- Born: 2 March 1833 Howdon Pans, Wallsend, Northumberland
- Died: May 1860 (aged 27) Bay of Bengal
- Allegiance: United Kingdom
- Unit: Indian Naval Brigade
- Conflicts: Indian Mutiny
- Awards: Victoria Cross
- Other work: Sailor

= George Bell Chicken =

Recipient of the Victoria Cross

George Bell Chicken VC (2 March 1833 – May 1860) was a British sailor and a recipient of the Victoria Cross, the highest award for gallantry in the face of the enemy that can be awarded to British and Commonwealth forces.
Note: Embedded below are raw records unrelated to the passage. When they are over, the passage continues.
Lemma crawl_url_text_and_title_witness :
  ∃ doc : CrawledObject.t,
    crawl_url_try (table_browser pages_a) (Ok page_a) locator_a = Ok doc
    ∧ CrawledObject.is_error doc = false
    ∧ CrawledObject.content doc =
        Some (PyStr.join PyStr.newline
                (visible_lines (default "http://a.test") (DocObject.source locator_a)
                   (strings page_a)))
    ∧ CrawledObject.metadata doc !! "title" =
        Some (match titles page_a with
              | t :: _ => t
              | [] => DocObject.source locator_a
              end)
    ∧ CrawledObject.metadata doc !! "source" = Some (DocObject.source locator_a).
Proof.
  apply (crawl_url_text_and_title (table_browser pages_a) (default "http://a.test")
           locator_a page_a).
  intros s a _ _. reflexivity.
Defined.

(** C9, as stated, fails: the page at http://a.test has the anchor-linked
    string "Docs" whose href resolves to http://other.test/docs; the crawl
    succeeds, and neither that URL nor the string is in the content. *)
Lemma crawl_url_skips_foreign_anchor :
  ∃ doc : CrawledObject.t,
    crawl_urls (table_browser pages_a) () [locator_a] = [doc]
    ∧ CrawledObject.is_error doc = false
    ∧ CrawledObject.content doc
      = Some ("Welcome" +:+ PyStr.newline +:+ "Home http://a.test/home")
    ∧ (∀ c, CrawledObject.content doc = Some c →
            PyStr.contains "http://other.test/docs" c = false
            ∧ PyStr.contains "Docs" c = false).
Proof.
  eexists. split; [reflexivity|]. simpl.
  split_and!; try reflexivity.
  intros c [= <-]. by vm_compute.
Qed.

(** The scenario of the specification: the second of two locators fails. *)
Example crawl_two_second_fails :
  (λ doc, (CrawledObject.id doc, CrawledObject.is_error doc,
           CrawledObject.content doc, CrawledObject.error_message doc))
    <$> crawl_urls (table_browser pages_a) () [locator_a; locator_b]
  = [ ("u1", false, Some ("Welcome" +:+ PyStr.newline +:+ "Home http://a.test/home"), None);
      ("u2", true, None, Some "net::ERR_NAME_NOT_RESOLVED") ].
Proof. reflexivity. Qed.

(** Strings that [strip()] empties are not lines: a no-break space (U+00A0),
    alone or among other white space, is blank; a letter is not. *)
Definition nbsp : string :=
  String (ascii_of_nat 194) (String (ascii_of_nat 160) EmptyString).

Example strip_unicode_space :
  PyStr.strip_nonempty nbsp = false
  ∧ PyStr.strip_nonempty (" " +:+ nbsp +:+ PyStr.newline) = false
  ∧ PyStr.strip_nonempty (nbsp +:+ "a") = true
  ∧ visible_lines (default "http://a.test") "http://a.test"
      [ {| text := "Hello"; find_parent_a := None |};
        {| text := nbsp; find_parent_a := None |} ]
    = ["Hello"].
Proof. split_and!; reflexivity. Qed.

(** ** Loader: records and their metadata *)

(** The two equivalences of the data model. *)
Definition record_invariant (r : CrawledObject.t) : Prop :=
  (CrawledObject.is_error r = true ↔ CrawledObject.error_message r ≠ None)
  ∧ (CrawledObject.content r = None ↔ CrawledObject.is_error r = true).

Definition has_title_and_source (r : CrawledObject.t) : Prop :=
  is_Some (CrawledObject.metadata r !! "title")
  ∧ is_Some (CrawledObject.metadata r !! "source").

Lemma foldl_snoc_map {A B} (f : A → B) (l : list A) (acc : list B) :
  foldl (fun acc x => acc ++ [f x]) acc l = acc ++ map f l.
Proof.
  revert acc. induction l as [|x l IH]; intros acc; simpl.
  - by rewrite app_nil_r.
  - rewrite IH. by rewrite <- app_assoc.
Qed.

Lemma to_crawled_text_imap uuid4 text_list :
  to_crawled_text uuid4 text_list =
  imap (fun i txt => CrawledObject.mk (uuid4 i) "text" (Some txt) ∅ false false None TEXT)
       text_list.
Proof.
  unfold to_crawled_text.
  rewrite (foldl_snoc_map
             (fun it => CrawledObject.mk (uuid4 it.1) "text" (Some it.2) ∅ false false None TEXT)).
  simpl.
  apply (imap_pair_fmap
           (fun i txt => CrawledObject.mk (uuid4 i) "text" (Some txt) ∅ false false None TEXT)).
Qed.

Lemma elem_of_to_crawled_text uuid4 text_list r :
  r ∈ to_crawled_text uuid4 text_list →
  ∃ i txt, r = CrawledObject.mk (uuid4 i) "text" (Some txt) ∅ false false None TEXT.
Proof.
  rewrite to_crawled_text_imap.
  intros (i & Hi)%list_elem_of_lookup.
  rewrite list_lookup_imap in Hi.
  destruct (text_list !! i) as [txt|]; simplify_eq/=. eauto.
Qed.

Lemma crawled_cases B d url_obj :
  (∃ t title, crawled B d url_obj =
     CrawledObject.mk (DocObject.id url_obj) (DocObject.source url_obj) (Some t)
       (title_source title (DocObject.source url_obj)) false false None WEB)
  ∨ (∃ err, crawled B d url_obj = crawl_url_except url_obj err).
Proof.
  unfold crawled.
  destruct (crawl_url_try B _ url_obj) as [doc|err] eqn:Htry; [left|right; eauto].
  apply crawl_url_try_ok in Htry as (soup & t & _ & _ & ->). eauto.
Qed.
(** * VoiceChef back end: a shallow embedding of the request handlers

    The development follows the layout of the Python sources under [app/]:
    Python-level helpers first (exceptions, [str] methods, floats), then the
    ORM models, the utility modules, and the routers.  Every handler is a
    function over an explicit database state; an exception is a value of
    [result].  The second half of the file states and proves the properties
    of the handlers.

    Conventions.
    - A Python [str] is the list of its code points.  [len] counts code
      points; [strip], [lower], [isalpha], [isdigit] and [int()] follow the
      Unicode character database of CPython 3.11 (Unicode 14.0), whose
      tables are part of the file; [encode()] is UTF-8.
      [int()] and [str()] are followed without the interpreter's limit
      of 4300 digits on the conversion.
    - A Python [float] is the rational it denotes exactly (every binary64
      value is a dyadic rational); [Float.div] rounds the quotient of two
      integers to binary64 as Python's [/] does.
    - A table is the list of its rows in storage order; a query is a filter
      over that list.  [datetime] values are seconds since the epoch.  The
      [created_at]/[updated_at] columns, which the database stamps on
      insert and on every update and which no handler reads, are not part
      of the rows: what is said of a row is said of its other columns. *)

From Stdlib Require Import ZArith NArith QArith Qround Qpower List Bool Lia.
From Stdlib Require Import Permutation Sorted DecimalPos.
From Stdlib Require Import Strings.Byte.
Import ListNotations.

Local Open Scope Z_scope.

(* ================================================================== *)
(** * Part I: definitions                                              *)
(* ================================================================== *)

(** ** The Unicode character database *)

Module Unicode.
Local Open Scope N_scope.

Definition in_ranges (rs : list (N * N)) (c : N) : bool :=
  existsb (fun r => (fst r <=? c) && (c <=? snd r)) rs.

(** The characters [str.isspace] accepts, which are those [str.strip] removes. *)
Definition space_ranges : list (N * N) :=
  [(9, 13); (28, 32); (133, 133); (160, 160); (5760, 5760); (8192, 8202); (8232, 8233);
   (8239, 8239); (8287, 8287); (12288, 12288)].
He was one of only five civilians to be awarded the VC, and was awarded the medal for actions while serving ashore as a volunteer in the Indian Naval Brigade during the Indian Mutiny in 1858. In 1860, he returned to sea, and died while in command of schooner Emily which was lost in a storm in the Bay of Bengal.

==Early life and Victoria Cross==
Chicken was born on either 2 or 6 March 1833 at either Howdon Pans, Wallsend, Northumberland, or Bishopswearmouth, Durham. He was the son of George Chicken and his wife, Elizabeth (née Bell). During the Indian Mutiny, Chicken volunteered for service as a civilian, and on 31 July 1858, he was taken on strength at HMS Calcutta. As an acting-master, he served several months at Fort William, India, before being assigned to No. 3 Detachment of the Indian Naval Brigade. He deployed with them to Jagdispur, in Bengal, to provide artillery support.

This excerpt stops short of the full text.